Momentum is continuing to build in Europe in support of Tibetans’ right to select their own religious leaders—and against China’s efforts to cut Tibet off from the outside world.
High-ranking officials in the German federal government and the European Commission, which is the EU’s politically-independent executive arm, recently put out statements backing Tibetans on both of those crucial issues.
Their statements, which follow major legislative victories in the United States, show that China’s policies in Tibet are attracting greater international rebuke—and that foreign governments are increasingly willing to speak up for basic freedoms and justice for Tibetans.
Dalai Lama’s succession
In response to a question from German Member of Parliament Margarete Bause about the Dalai Lama’s succession, Niels Annen, minister of state at the Federal Foreign Office, released a statement (p. 25) saying, “The Federal Government is of the opinion that religious communities may regulate their affairs autonomously.”

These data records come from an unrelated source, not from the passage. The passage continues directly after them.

(** * hack/check-image-tags.py: version keys, latest-tag selection, status

    A shallow embedding of the checking engine of [hack/check-image-tags.py]:
    [parse_image_tag_lines], [run_skopeo_command], [parse_version],
    [get_latest_tag], [compare_versions] and the body of the loop of [main].
    The rest of [main], from the reading of the file on, is in [Main],
    and the lookup of [plugins/lookup/traefik_labels.py] in
    [TraefikLabels].

    Python values are modelled as follows.
    - [str] is [string]; a character is a code point below 256, and the
      character predicates of [str] and [re] are the ones Python has on
      that range.
    - an exception is a constructor of [exn]; code that can raise returns
      a [result].
    - the tuples [parse_version] returns are lists of [pyval]; they are
      compared as Python compares tuples.
    - a compiled pattern is a [regex]; matching is backtracking, with the
      alternatives tried in the order [re] tries them. *)

From Stdlib Require Import Bool Arith ZArith NArith List Ascii String Lia Sorted.
From Stdlib Require DecimalString.
Import ListNotations.

Local Open Scope string_scope.
Local Open Scope list_scope.

(* ================================================================= *)
(** ** Exceptions *)

Inductive exn :=
| ValueError
| TypeError
| TimeoutExpired        (* subprocess.TimeoutExpired *)
| OSError
| UnicodeDecodeError
| IndexError.

Inductive result (A : Type) :=
| Ret (a : A)
| Raise (e : exn).

Arguments Ret {A} a.
Arguments Raise {A} e.

Definition bind {A B} (m : result A) (f : A -> result B) : result B :=
  match m with
  | Ret a => f a
  | Raise e => Raise e
  end.

Notation "x <- m ;; k" := (bind m (fun x => k))
  (at level 61, m at next level, right associativity).

Fixpoint mapM {A B} (f : A -> result B) (l : list A) : result (list B) :=
  match l with
  | [] => Ret []
  | a :: l' => b <- f a ;; bs <- mapM f l' ;; Ret (b :: bs)
  end.

(** [isinstance(e, Exception)]: every exception of the model derives
    from [Exception]. *)
Definition is_Exception (e : exn) : bool := true.

Definition is_TimeoutExpired (e : exn) : bool :=
  match e with TimeoutExpired => true | _ => false end.

Definition is_ValueError (e : exn) : bool :=
  match e with ValueError => true | _ => false end.

(* ================================================================= *)
(** ** Strings *)

Module Str.

Definition code (c : ascii) : N := N_of_ascii c.

Definition between (lo hi : N) (c : ascii) : bool :=
  ((lo <=? code c) && (code c <=? hi))%N.

Definition code_is (n : N) (c : ascii) : bool := (code c =? n)%N.

(** [str.isspace] on one character; also [\s]. *)
Definition isspace (c : ascii) : bool :=
  between 9 13 c || between 28 32 c || code_is 133 c || code_is 160 c.

(** A decimal digit; also [\d]. *)
Definition isdecimal (c : ascii) : bool := between 48 57 c.

Definition isalpha (c : ascii) : bool :=
  between 65 90 c || between 97 122 c
  || code_is 170 c || code_is 181 c || code_is 186 c
  || between 192 214 c || between 216 246 c || between 248 255 c.

(** Superscript digits and vulgar fractions count as alphanumeric. *)
Definition isalnum (c : ascii) : bool :=
  isalpha c || isdecimal c
  || code_is 178 c || code_is 179 c || code_is 185 c || between 188 190 c.

(** [\w] *)
Definition isword (c : ascii) : bool := isalnum c || code_is 95 c.

Definition isupper (c : ascii) : bool :=
  between 65 90 c || between 192 214 c || between 216 222 c.

Definition lower_char (c : ascii) : ascii :=
  if isupper c then ascii_of_N (code c + 32) else c.

(** [s.lower()] *)
Fixpoint lower (s : string) : string :=
  match s with
  | EmptyString => EmptyString
  | String c s' => String (lower_char c) (lower s')
  end.

(** [s.startswith(p)] *)
Fixpoint startswith (s p : string) {struct p} : bool :=
  match p with
  | EmptyString => true
  | String b p' =>
      match s with
      | EmptyString => false
      | String a s' => Ascii.eqb a b && startswith s' p'
      end
  end.

(** [s[n:]] *)
Fixpoint slice_from (n : nat) (s : string) : string :=
  match n with
  | O => s
  | S n' =>
      match s with
      | EmptyString => EmptyString
      | String _ s' => slice_from n' s'
      end
  end.

(** [s[:n]] *)
Fixpoint slice_to (n : nat) (s : string) : string :=
  match n with
  | O => EmptyString
  | S n' =>
      match s with
      | EmptyString => EmptyString
      | String c s' => String c (slice_to n' s')
      end
  end.

Fixpoint lstrip (s : string) : string :=
  match s with
  | EmptyString => EmptyString
  | String c s' => if isspace c then lstrip s' else s
  end.

Fixpoint rstrip (s : string) : string :=
  match s with
  | EmptyString => EmptyString
  | String c s' =>
      match rstrip s' with
      | EmptyString => if isspace c then EmptyString else String c EmptyString
      | r => String c r
      end
  end.

(** [s.strip()] *)
Definition strip (s : string) : string := rstrip (lstrip s).

(** [s.split(sep)] for a separator of one character. *)
Fixpoint split (sep : ascii) (s : string) : list string :=
  match s with
  | EmptyString => [EmptyString]
  | String c s' =>
      if Ascii.eqb c sep then EmptyString :: split sep s'
      else
        match split sep s' with
        | [] => [String c EmptyString]
        | piece :: pieces => String c piece :: pieces
        end
  end.

(** The truth value of a string: the empty string is false. *)
Definition truthy (s : string) : bool :=
  match s with EmptyString => false | _ => true end.

(** The lines a text file yields when iterated: each keeps its newline. *)
Fixpoint readlines (text : string) : list string :=
  match text with
  | EmptyString => []
  | String c text' =>
      if Ascii.eqb c "010" then String c EmptyString :: readlines text'
      else
        match readlines text' with
        | [] => [String c EmptyString]
        | line :: lines => String c line :: lines
        end
  end.

(** *** [int] *)

(** CPython refuses to convert a string of more than
    [sys.get_int_max_str_digits()] digits; 4300 is the default. *)
Definition int_max_str_digits : N := 4300.

Definition digit_value (c : ascii) : Z := Z.of_N (code c) - 48.

Fixpoint int_digits (acc : Z) (s : string) : Z :=
  match s with
  | EmptyString => acc
  | String c s' => int_digits (10 * acc + digit_value c) s'
  end.

Fixpoint all_chars (p : ascii -> bool) (s : string) : bool :=
  match s with
  | EmptyString => true
  | String c s' => p c && all_chars p s'
  end.

(** The first character of [s], if there is one, satisfies [p]. *)
Definition first_char (p : ascii -> bool) (s : string) : Prop :=
  match s with
  | EmptyString => True
  | String c _ => p c = true
  end.

Definition nlength (s : string) : N := N.of_nat (String.length s).

(** [int(s)] for [s] a run of decimal digits, the only strings
    [parse_version] converts ([numeric_run_parts] below); anything else
    is reported as [ValueError] here. *)
Definition int (s : string) : result Z :=
  if truthy s && all_chars isdecimal s && (nlength s <=? int_max_str_digits)%N
  then Ret (int_digits 0 s)
  else Raise ValueError.

End Str.

(* ================================================================= *)
(** ** Regular expressions *)

Module Re.

(** The constructs the two patterns of the script use. *)
Inductive regex :=
| Chars (p : ascii -> bool)       (* one character of a set: [\w], [.], [[^...]] *)
| Lit (s : string)                (* literal text *)
| Cat (r1 r2 : regex)
| Opt (r : regex)                 (* [r?], greedy *)
| Star (r : regex)                (* [r*], greedy *)
| Group (n : nat) (r : regex)     (* capturing group number [n] *)
| Bol                             (* [^] *)
| Eol.                            (* [$] *)

(** [r+] *)
Definition Plus (r : regex) : regex := Cat r (Star r).

(** A point of a match: what is left of the subject, how much of it has
    been consumed, and the groups captured so far. *)
Record mstate := MState {
  pos : nat;
  rest : string;
  groups : list (nat * string)
}.

Definition advance (n : nat) (st : mstate) : mstate :=
  MState (pos st + n) (Str.slice_from n (rest st)) (groups st).

Definition capture (n : nat) (from to : mstate) : mstate :=
  MState (pos to) (rest to)
         ((n, Str.slice_to (pos to - pos from) (rest from)) :: groups to).

Definition progress (from to : mstate) : bool :=
  Nat.ltb (String.length (rest to)) (String.length (rest from)).

(** The repetitions of a starred pattern whose one repetition is [step]:
    one more repetition is tried before stopping, and a repetition has
    to consume something. The subject bounds the number of
    repetitions. *)
Fixpoint star (step : mstate -> list mstate) (fuel : nat) (st : mstate)
  : list mstate :=
  match fuel with
  | O => [st]
  | S fuel' =>
      flat_map (star step fuel') (filter (progress st) (step st)) ++ [st]
  end.

(** All the ways [r] matches at [st], in the order a backtracking
    matcher tries them. *)
Fixpoint run (r : regex) (st : mstate) : list mstate :=
  match r with
  | Chars p =>
      match rest st with
      | String c _ => if p c then [advance 1 st] else []
      | EmptyString => []
      end
  | Lit s =>
      if Str.startswith (rest st) s then [advance (String.length s) st] else []
  | Cat r1 r2 => flat_map (run r2) (run r1 st)
  | Opt r1 => run r1 st ++ [st]
  | Star r1 => star (run r1) (String.length (rest st)) st
  | Group n r1 => map (capture n st) (run r1 st)
  | Bol => if Nat.eqb (pos st) 0 then [st] else []
  | Eol =>
      match rest st with
      | EmptyString => [st]
      | String c EmptyString => if Ascii.eqb c "010" then [st] else []
      | _ => []
      end
  end.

Annen added: “This includes the right to determine their religious leaders themselves”.
Annen also said the German government recognizes the Dalai Lama as the head of Tibetan Buddhism.
The Chinese government, however, has been trying to undermine the Dalai Lama’s role within the religion.
China—which annexed Tibet in 1959 and continues to rule over it with an iron fist—has already said that when the Dalai Lama, now 84, eventually passes away, it will appoint its own Dalai Lama to replace him.
Tibetan Policy and Support Act
In response to this flagrant assault on Tibetans’ religious freedom, the US House of Representatives in January passed the Tibetan Policy and Support Act, which will make it official US policy that only the Dalai Lama and the Tibetan Buddhist community can decide how to handle his succession.
The bill will also sanction any Chinese officials who name their own Dalai Lama in the future.
The International Campaign for Tibet is now working to get the bill passed in the Senate and signed into law by the president.
More European support
The statement from Annen adds to the growing chorus in Europe saying that Tibetan Buddhists alone have the right to decide the Dalai Lama’s succession plans.
In January, Belgian Foreign Affairs and Defense Minister Philippe Goffin said, “it is logically up to the Tibetan religious community to designate [the Dalai Lama’s] successor without interference from the temporal authorities.”
And late last year, Dutch Foreign Affairs Minister Stef Blok said, “The government is concerned about interference by the Chinese government in religious matters. According to the Chinese authorities, the reincarnation process is subject to Chinese legislation. The position of this cabinet is that it is up to the Tibetan religious community itself to appoint a future successor to the Dalai Lama.”
Recently, five members of the European Parliament (from four different political groups) Petras Auštrevičius, Aušra Maldeikienė, Hannes Heide, Francisco Guerreiro and Petra De Sutter submitted a written question to High Representative of the European Union Josep Borrell asking about the position of the EU on the succession of the Dalai Lama and concrete measures the EU intended to take in order to address this issue.
According to the EU guidelines on the promotion and protection of freedom of religion or belief, adopted by the Foreign Affairs Council on June 24, 2013 (in particular its paragraph 19), the communities have the right to perform “acts integral to the conduct by religious groups of their basic affairs. These rights include but are not limited to, legal personality and non-interference in internal affairs, including the right (…) to select and train leaders (…)”.
Access to Tibet
Responding to a question from Member of the European Parliament Isabel Santos about access to Tibet, Josep Borrell, vice president of the European Commission, said “The Commission will continue to call on the Chinese authorities to allow reciprocal access to Tibet” as part of the European Union’s human rights dialogue with China.
Borrell, who is also high representative of the Union for foreign affairs and security policy, noted that his predecessor, Federica Mogherini, previously called on Chinese authorities to grant reciprocal access to Tibet last year.
Borrell also said the European Union has raised concerns about China’s violations of Tibetans’ religious freedom and human rights.
Reciprocal Access to Tibet Act
Tibet is one of the most isolated areas in the world, with China preventing foreign journalists, diplomats and ordinary citizens from entering Tibet, even though Chinese citizens travel freely throughout the United States and European countries.
In late 2018, the US Congress passed—and President Trump signed into law—the Reciprocal Access to Tibet Act, which denies entry to the US for the Chinese officials directly responsible for keeping Americans out of Tibet.
ICT is now working to make sure the State Department fully implements RATA.
RATA has also had international success. In 2019, a British lawmaker introduced a bill mirroring RATA in the UK Parliament.
And a Canadian senator introduced a motion last year calling for Canada to receive reciprocal diplomatic access to Tibet without limitation.